Allow me to start with a personal story that occurred in my house, with my wife, early in our marriage.
My wife made it known that she does not like me coming home late for dinner. As it is for many husbands, initially I did not fully appreciate the dislike, so I kept coming home late and not letting her know. Eventually she decided to greet me upon arrival one day. She stood outside the door when I got home from golf and told me that she has spent all this time cooking and the least I could do is be home at the time I said or tell her I am not.
In this example, I experienced what I call early marriage “spousal conditioning” – explicit and pronounced declaration of what is not acceptable so there is no ambiguity or uncertainty then or later by the other spouse. At which point, the response from me was to not be home late or let her know if I am (aka “happy wife, happy life”).
I will now transition to a hypothetical scenario (i.e. an unnamed husband/father and wife/mother).
So, if the husband, knowing her expectations (with respective “spousal conditioning” for added emphasis), is supposed to be home at 6:30 but doesn't come in until 8- 8:30 at night, and doesn't call - why would he do that? There could be a number of reasons, but I will only note a couple. He could just be stupid - meaning he cognitively can't grasp the concept. Or, he could be trying to piss her off, jab at her or trying to frustrate her and make her feel “less than” to feed his ego. The latter is just being an egotistical a** and testing her, whether actively or passively.
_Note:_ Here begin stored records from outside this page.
Definition set_browsers (f : nat -> nat) (w : World) : World :=
  {| env := env w; network := network w; web := web w; stdin := stdin w;
     console := console w; requests := requests w; cache := cache w;
     browsers := f (browsers w) |}.

(** ** The monad of the asynchronous functions *)

(** How a call ends: it returns, throws (an [async] function rejects), ends
    the process with [process.exit], or waits for ever on a prompt that
    nobody answers. *)
Inductive Outcome (A : Type) : Type :=
| Returns (a : A)
| Throws (e : exn)
| Exits (code : Z)
| Waits.

Arguments Returns {A} a.
Arguments Throws {A} e.
Arguments Exits {A} code.
Arguments Waits {A}.

Definition M (A : Type) : Type := World -> Outcome A * World.

Definition ret {A} (a : A) : M A := fun w => (Returns a, w).

Definition bind {A B} (m : M A) (k : A -> M B) : M B :=
  fun w =>
    match m w with
    | (Returns a, w') => k a w'
    | (Throws e, w') => (Throws e, w')
    | (Exits c, w') => (Exits c, w')
    | (Waits, w') => (Waits, w')
    end.

Notation "x <- m ;; k" := (bind m (fun x => k))
  (at level 100, m at next level, right associativity).
Notation "m ;; k" := (bind m (fun _ => k))
  (at level 100, right associativity).

Definition throw {A} (e : exn) : M A := fun w => (Throws e, w).

(** [try { m } catch (error) { handler }] *)
Definition try_catch {A} (m : M A) (handler : exn -> M A) : M A :=
  fun w =>
    match m w with
    | (Throws e, w') => handler e w'
    | r => r
    end.

Definition process_exit {A} (code : Z) : M A := fun w => (Exits code, w).

Definition console_log (line : string) : M unit :=
  fun w => (Returns tt, set_console (fun c => c ++ [Log line]) w).

Definition console_error (line : string) : M unit :=
  fun w => (Returns tt, set_console (fun c => c ++ [LogError line]) w).

(** Lines 27-33: the query is written, the next answer is read. *)
Definition askQuestion (query : string) : M string :=
  fun w =>
    let w' := set_console (fun c => c ++ [Prompt query]) w in
    match stdin w' with
    | [] => (Waits, w')
    | ans :: rest => (Returns ans, set_stdin rest w')
    end.
(** [new Capability({ method, caveats, invoker })] at draw [n]. *)
Definition Capability (n : nat) (method : string)
    (cs : option (list IOcapLdCaveat)) (inv : string) : IOcapLdCapability :=
  {| context := ["https://github.com/MetaMask/json-rpc-capabilities-middleware"];
     parentCapability := method;
     caveats := cs;
     cap_id := uuid n;
     date := now n;
     invoker := inv |}.

(** [Object.keys(this.restrictedMethods).includes(m)] *)
Definition managedMethods_includes (m : string) : bool :=
  match restrictedMethods !! m with
  | Some _ => true
  | None => false
  end.

(** The [while] loop of [getMethodKeyFor]: [segments.shift()] is appended to
    [managed] with a trailing underscore until [managed] is a key or the
    segments run out. *)
Fixpoint shift_segments (segments : list string) (managed : string) : string :=
  match segments with
  | [] => managed
  | seg :: rest =>
      if managedMethods_includes managed then managed
      else shift_segments rest (managed +:+ seg +:+ "_")
  end.

Definition getMethodKeyFor (method : string) : string :=
  if managedMethods_includes method then method
  else match indexOf underscore method with
       | Some (S _) =>
           let managed := shift_segments (split underscore method) "" in
           if managedMethods_includes managed then managed else ""
       | _ => if managedMethods_includes method then method else ""
       end.

(** The list [getPermissionsForDomain] returns. For an origin that is not in
    the registry and names a member of [Object.prototype] the source returns
    [undefined] instead (see [getPermissionsForDomain_js]); this function
    reads [[]] there. *)
Definition getPermissionsForDomain (st : CapabilitiesState) (domain : string)
  : list IOcapLdCapability :=
  match default ∅ (domains st) !! domain with
  | Some entry => permissions entry
  | None => []
  end.

(** [getPermissionsForDomain] with [undefined] told apart ([None]):
    [domains[domain]] is truthy for an entry of the registry and for an
    inherited member, and an inherited member has no [permissions]. *)
Definition getPermissionsForDomain_js (st : CapabilitiesState) (domain : string)
  : option (list IOcapLdCapability) :=
  match default ∅ (domains st) !! domain with
  | Some entry => Some (permissions entry)
  | None => if inherited domain then None else Some []
  end.

(** The capability [getPermission] returns when it returns. *)
Definition getPermission (st : CapabilitiesState) (domain method : string)
  : option IOcapLdCapability :=
  head (filter (fun p => parentCapability p = method) (getPermissionsForDomain st domain)).

(** [getPermission] as a whole: [.filter] on [undefined] throws. The text of
    a [TypeError] is the engine's; the one here stands for it. *)
Definition getPermission_js (st : CapabilitiesState) (domain method : string)
  : Completion (option IOcapLdCapability) :=
  match getPermissionsForDomain_js st domain with
  | None => Abrupt (TypeError "Cannot read property 'filter' of undefined")
  | Some perms => Normal (head (filter (fun p => parentCapability p = method) perms))
  end.

(** The [reduce] of [hasPermissions]: the capabilities of a domain keyed by
    method name, a later one overwriting an earlier one. These are the own
    properties of the table; [hasPermissions] reads it with [existing[k]],
    which finds the inherited members as well. *)
Definition existing_by_method (perms : list IOcapLdCapability)
  : gmap string IOcapLdCapability :=
  foldl (fun acc perm => <[parentCapability perm := perm]> acc) ∅ perms.

(** One round of the second loop of [hasPermissions]: [true] stands for
    going on with the next key, [false] for [return false]. *)
Definition caveats_pass (requestedCaveats existingCaveats : option (list IOcapLdCaveat)) : bool :=
  match requestedCaveats, existingCaveats with
  | None, None => true
  | Some rc, Some ec =>
      if negb (Nat.eqb (length rc) (length ec)) then false
      else forallb (fun r => existsb (fun e => caveatEqual r e) ec) rc
  | _, _ => false
  end.

(** What [hasPermissions] returns when it returns. [existing[k]] is truthy
    for a capability of the table and for an inherited member;
    [existing[k].caveats] is the caveats of the capability, and [undefined]
    on an inherited member. *)
Definition hasPermissions (st : CapabilitiesState) (domain : string)
    (requests : IRequestedPermissions) : bool :=
  let existing := existing_by_method (getPermissionsForDomain st domain) in
  let requestKeys := requests.*1 in
  if negb (forallb (fun k => bool_decide (is_Some (existing !! k)) || inherited k) requestKeys)
  then false
  else forallb (fun k =>
         match assoc k requests with
         | Some r => caveats_pass (requested_caveats r) (existing !! k ≫= caveats)
         | None => false
         end) requestKeys.

(** [hasPermissions] as a whole: [.reduce] on [undefined] throws. *)
Definition hasPermissions_js (st : CapabilitiesState) (domain : string)
    (requests : IRequestedPermissions) : Completion bool :=
  match getPermissionsForDomain_js st domain with
  | None => Abrupt (TypeError "Cannot read property 'reduce' of undefined")
  | Some _ => Normal (hasPermissions st domain requests)
  end.

Definition getPermissionsRequests (st : CapabilitiesState) : list IPermissionsRequest :=
  permissionsRequests st.

Definition setPermissionsRequests (st : CapabilitiesState) (rs : list IPermissionsRequest)
  : CapabilitiesState :=
  set_requests st rs.

(** [oldReq.metadata.id !== requestId], on values compared by structure:
    exact whenever [requestId] is a primitive (a string, as [uuid()] returns
    and the declared type says). An id that is an array or an object is
    compared by identity in the source; the request that is being settled
    carries the very id it is removed by. *)
Definition removePermissionsRequest (st : CapabilitiesState) (requestId : JsValue)
  : CapabilitiesState :=
  setPermissionsRequests st
    (filter (fun oldReq => meta_id (pr_metadata oldReq) ≠ requestId) (getPermissionsRequests st)).

Definition getDomains (st : CapabilitiesState) : gmap string RpcCapDomainEntry :=
  default ∅ (domains st).

Definition setDomains (st : CapabilitiesState) (ds : gmap string RpcCapDomainEntry)
  : CapabilitiesState :=
  set_domains st ds.

(** [getDomainSettings] writes the new entry into the object [getDomains]
    returned: that object is the state's own registry when there is one, and
    a temporary otherwise. *)
Definition getDomainSettings (st : CapabilitiesState) (domain : string)
  : RpcCapDomainEntry * CapabilitiesState :=
  match getDomains st !! domain with
  | None =>
      let newDomain := {| permissions := [] |} in
      (newDomain,
       match domains st with
       | Some ds => set_domains st (<[domain := newDomain]> ds)
       | None => st
       end)
  | Some entry => (entry, st)
  end.

(** The entry [getDomainSettings] returns is never [undefined]. *)
Definition getOrCreateDomainSettings (st : CapabilitiesState) (domain : string)
  : RpcCapDomainEntry * CapabilitiesState :=
  getDomainSettings st domain.

Definition setDomain (st : CapabilitiesState) (domain : string)
    (domainSettings : RpcCapDomainEntry) : CapabilitiesState :=
  let ds := getDomains st in
  setDomains st
    (if decide (0 < length (permissions domainSettings))
     then <[domain := domainSettings]> ds
     else delete domain ds).

(** The [for in] loop of [addPermissionsFor]: one [new Capability] per entry,
    pushed in property order. *)
Fixpoint push_new (domainName : string) (news : list (string * IOcapLdCapability))
    (acc : list IOcapLdCapability) (st : CapabilitiesState)
  : list IOcapLdCapability * CapabilitiesState :=
  match news with
  | [] => (acc, st)
  | (_, newPerm) :: rest =>
      push_new domainName rest
        (acc ++ [Capability (draws st) (parentCapability newPerm) (caveats newPerm) domainName])
        (drawn st)
  end.

Definition addPermissionsFor (st : CapabilitiesState) (domainName : string)
    (newPermissions : list (string * IOcapLdCapability)) : CapabilitiesState :=
  let '(domain, st0) := getOrCreateDomainSettings st domainName in
  let newKeys := newPermissions.*1 in
  let kept := filter (fun oldPerm => parentCapability oldPerm ∉ newKeys) (permissions domain) in
  let '(perms, st1) := push_new domainName newPermissions kept st0 in
  setDomain st1 domainName {| permissions := perms |}.

Definition removePermissionsFor (st : CapabilitiesState) (domainName : string)
    (permissionsToRemove : list IOcapLdCapability) : CapabilitiesState :=
  let '(domain, st0) := getDomainSettings st domainName in
  let perms :=
    filter (fun perm =>
              forallb (fun r => negb (String.eqb (parentCapability r) (parentCapability perm)))
                      permissionsToRemove = true)
           (permissions domain) in
  setDomain st0 domainName {| permissions := perms |}.

Definition clearDomains (st : CapabilitiesState) : CapabilitiesState :=
  setDomains st ∅.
Switching viewpoints to the wife. If she accepts that response and tolerates that multiple times after she made it demonstrably clear what does that say about her? Is she that passive? Does she have an exceptionally high tolerance level? Or does she have low self-esteem? What alternative tactics can she employ beyond complicity? These are questions for the respective spouse to answer.
Now let me clarify something - the story is not about the couple. Actually, this story is about the kids. Because a few things are likely happening – the couple is teaching or reinforcing, the egotistical inconsiderate a** part in their kids. Alternatively, their enabling the passive highly tolerable (arguably unhealthy) aspect of the woman/wife. Conversely, for the husband, he is feeding into the inconsequence of the wife/women. Acknowledging these characteristics are not genetic, the couple is putting a portion of whatever applies into the kids, conditionally. Because that is what your kids are seeing, experiencing and passively learning.
There are several implications, the central point being whatever the relationship is between the parents, and however that is portrayed to the children – whether cutting each other off in conversations, excluding one in important decisions or belittling the other, the children will pick it up. Your living and lifestyle are directly or indirectly passing down attributes to your kids. How you interact with each other, the tone of conversations and the level of respect demonstrated. This is what is taught subconsciously and indirectly, and has a profound impact, arguably, similar to the conscious and direct lessons. And I submit, you will have to reconcile those “hidden” lessons at some point socially, academically and/or professionally with your children as they grow up.